## Task instructions:
Each line below that carries the string "replace" must appear in the answer.
(Raw data)
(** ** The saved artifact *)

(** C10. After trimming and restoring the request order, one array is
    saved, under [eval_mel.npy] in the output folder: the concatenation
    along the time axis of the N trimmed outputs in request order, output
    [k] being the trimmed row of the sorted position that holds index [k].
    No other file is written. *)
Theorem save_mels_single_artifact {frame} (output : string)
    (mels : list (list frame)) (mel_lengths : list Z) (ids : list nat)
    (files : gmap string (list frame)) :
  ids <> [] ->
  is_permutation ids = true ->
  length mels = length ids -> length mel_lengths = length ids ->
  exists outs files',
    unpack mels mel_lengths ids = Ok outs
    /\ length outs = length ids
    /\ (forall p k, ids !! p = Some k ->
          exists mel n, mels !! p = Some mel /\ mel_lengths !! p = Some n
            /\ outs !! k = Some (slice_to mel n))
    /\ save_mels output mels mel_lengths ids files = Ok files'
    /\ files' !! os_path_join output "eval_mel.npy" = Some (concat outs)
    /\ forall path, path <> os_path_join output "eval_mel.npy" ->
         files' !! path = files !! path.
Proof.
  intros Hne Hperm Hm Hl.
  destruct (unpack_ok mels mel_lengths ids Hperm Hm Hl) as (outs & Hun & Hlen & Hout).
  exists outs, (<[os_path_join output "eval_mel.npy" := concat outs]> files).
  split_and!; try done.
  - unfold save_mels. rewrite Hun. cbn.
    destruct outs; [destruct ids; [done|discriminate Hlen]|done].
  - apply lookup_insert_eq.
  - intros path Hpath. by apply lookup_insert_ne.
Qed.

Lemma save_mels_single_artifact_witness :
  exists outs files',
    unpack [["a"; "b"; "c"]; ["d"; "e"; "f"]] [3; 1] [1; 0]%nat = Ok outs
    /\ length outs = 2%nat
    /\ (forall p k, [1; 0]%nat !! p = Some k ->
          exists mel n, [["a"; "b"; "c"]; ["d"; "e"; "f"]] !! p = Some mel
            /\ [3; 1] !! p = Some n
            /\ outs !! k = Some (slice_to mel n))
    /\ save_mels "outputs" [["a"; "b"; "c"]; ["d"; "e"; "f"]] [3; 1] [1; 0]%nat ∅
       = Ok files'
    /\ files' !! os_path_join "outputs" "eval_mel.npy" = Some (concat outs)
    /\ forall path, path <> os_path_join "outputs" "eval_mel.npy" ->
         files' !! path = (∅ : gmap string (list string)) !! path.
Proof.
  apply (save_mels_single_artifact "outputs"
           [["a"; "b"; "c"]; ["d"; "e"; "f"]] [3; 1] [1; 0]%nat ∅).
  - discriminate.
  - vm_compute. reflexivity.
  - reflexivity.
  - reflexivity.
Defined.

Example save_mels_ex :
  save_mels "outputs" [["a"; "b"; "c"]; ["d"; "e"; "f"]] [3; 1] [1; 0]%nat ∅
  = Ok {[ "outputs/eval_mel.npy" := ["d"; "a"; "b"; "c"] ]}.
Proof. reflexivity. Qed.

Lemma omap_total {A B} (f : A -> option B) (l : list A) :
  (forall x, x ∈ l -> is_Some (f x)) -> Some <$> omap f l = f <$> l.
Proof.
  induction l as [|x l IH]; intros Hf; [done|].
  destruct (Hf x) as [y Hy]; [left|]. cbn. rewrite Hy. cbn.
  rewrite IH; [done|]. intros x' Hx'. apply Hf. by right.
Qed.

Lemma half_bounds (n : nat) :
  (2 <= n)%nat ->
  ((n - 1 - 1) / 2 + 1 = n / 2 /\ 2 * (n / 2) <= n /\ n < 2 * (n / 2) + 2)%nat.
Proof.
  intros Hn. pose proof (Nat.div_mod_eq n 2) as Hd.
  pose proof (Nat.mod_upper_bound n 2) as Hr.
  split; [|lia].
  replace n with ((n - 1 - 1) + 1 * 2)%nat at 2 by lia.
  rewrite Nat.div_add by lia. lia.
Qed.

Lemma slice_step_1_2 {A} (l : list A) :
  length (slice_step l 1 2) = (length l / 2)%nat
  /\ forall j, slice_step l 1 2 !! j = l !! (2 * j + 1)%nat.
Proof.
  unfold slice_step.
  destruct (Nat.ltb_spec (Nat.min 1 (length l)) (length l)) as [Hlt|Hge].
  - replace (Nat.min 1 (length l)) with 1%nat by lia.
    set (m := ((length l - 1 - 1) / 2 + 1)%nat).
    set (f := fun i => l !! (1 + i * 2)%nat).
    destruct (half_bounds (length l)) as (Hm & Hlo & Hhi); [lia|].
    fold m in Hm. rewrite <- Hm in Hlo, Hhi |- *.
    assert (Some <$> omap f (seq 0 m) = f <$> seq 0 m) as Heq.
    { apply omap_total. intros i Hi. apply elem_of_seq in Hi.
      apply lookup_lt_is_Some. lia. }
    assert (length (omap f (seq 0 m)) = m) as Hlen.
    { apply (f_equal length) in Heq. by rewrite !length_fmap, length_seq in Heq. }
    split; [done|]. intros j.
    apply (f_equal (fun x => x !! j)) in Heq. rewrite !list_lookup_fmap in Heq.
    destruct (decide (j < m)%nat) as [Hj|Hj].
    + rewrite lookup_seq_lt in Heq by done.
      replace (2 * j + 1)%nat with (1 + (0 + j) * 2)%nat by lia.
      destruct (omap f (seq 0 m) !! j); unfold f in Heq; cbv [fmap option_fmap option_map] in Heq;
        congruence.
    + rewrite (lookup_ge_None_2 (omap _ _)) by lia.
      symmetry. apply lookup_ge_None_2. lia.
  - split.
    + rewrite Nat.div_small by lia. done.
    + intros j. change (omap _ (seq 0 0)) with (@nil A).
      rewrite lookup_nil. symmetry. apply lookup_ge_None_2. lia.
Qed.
(End Raw data)
## Solution below:
  replace n with ((n - 1 - 1) + 1 * 2)%nat at 2 by lia.
  - replace (Nat.min 1 (length l)) with 1%nat by lia.
      replace (2 * j + 1)%nat with (1 + (0 + j) * 2)%nat by lia.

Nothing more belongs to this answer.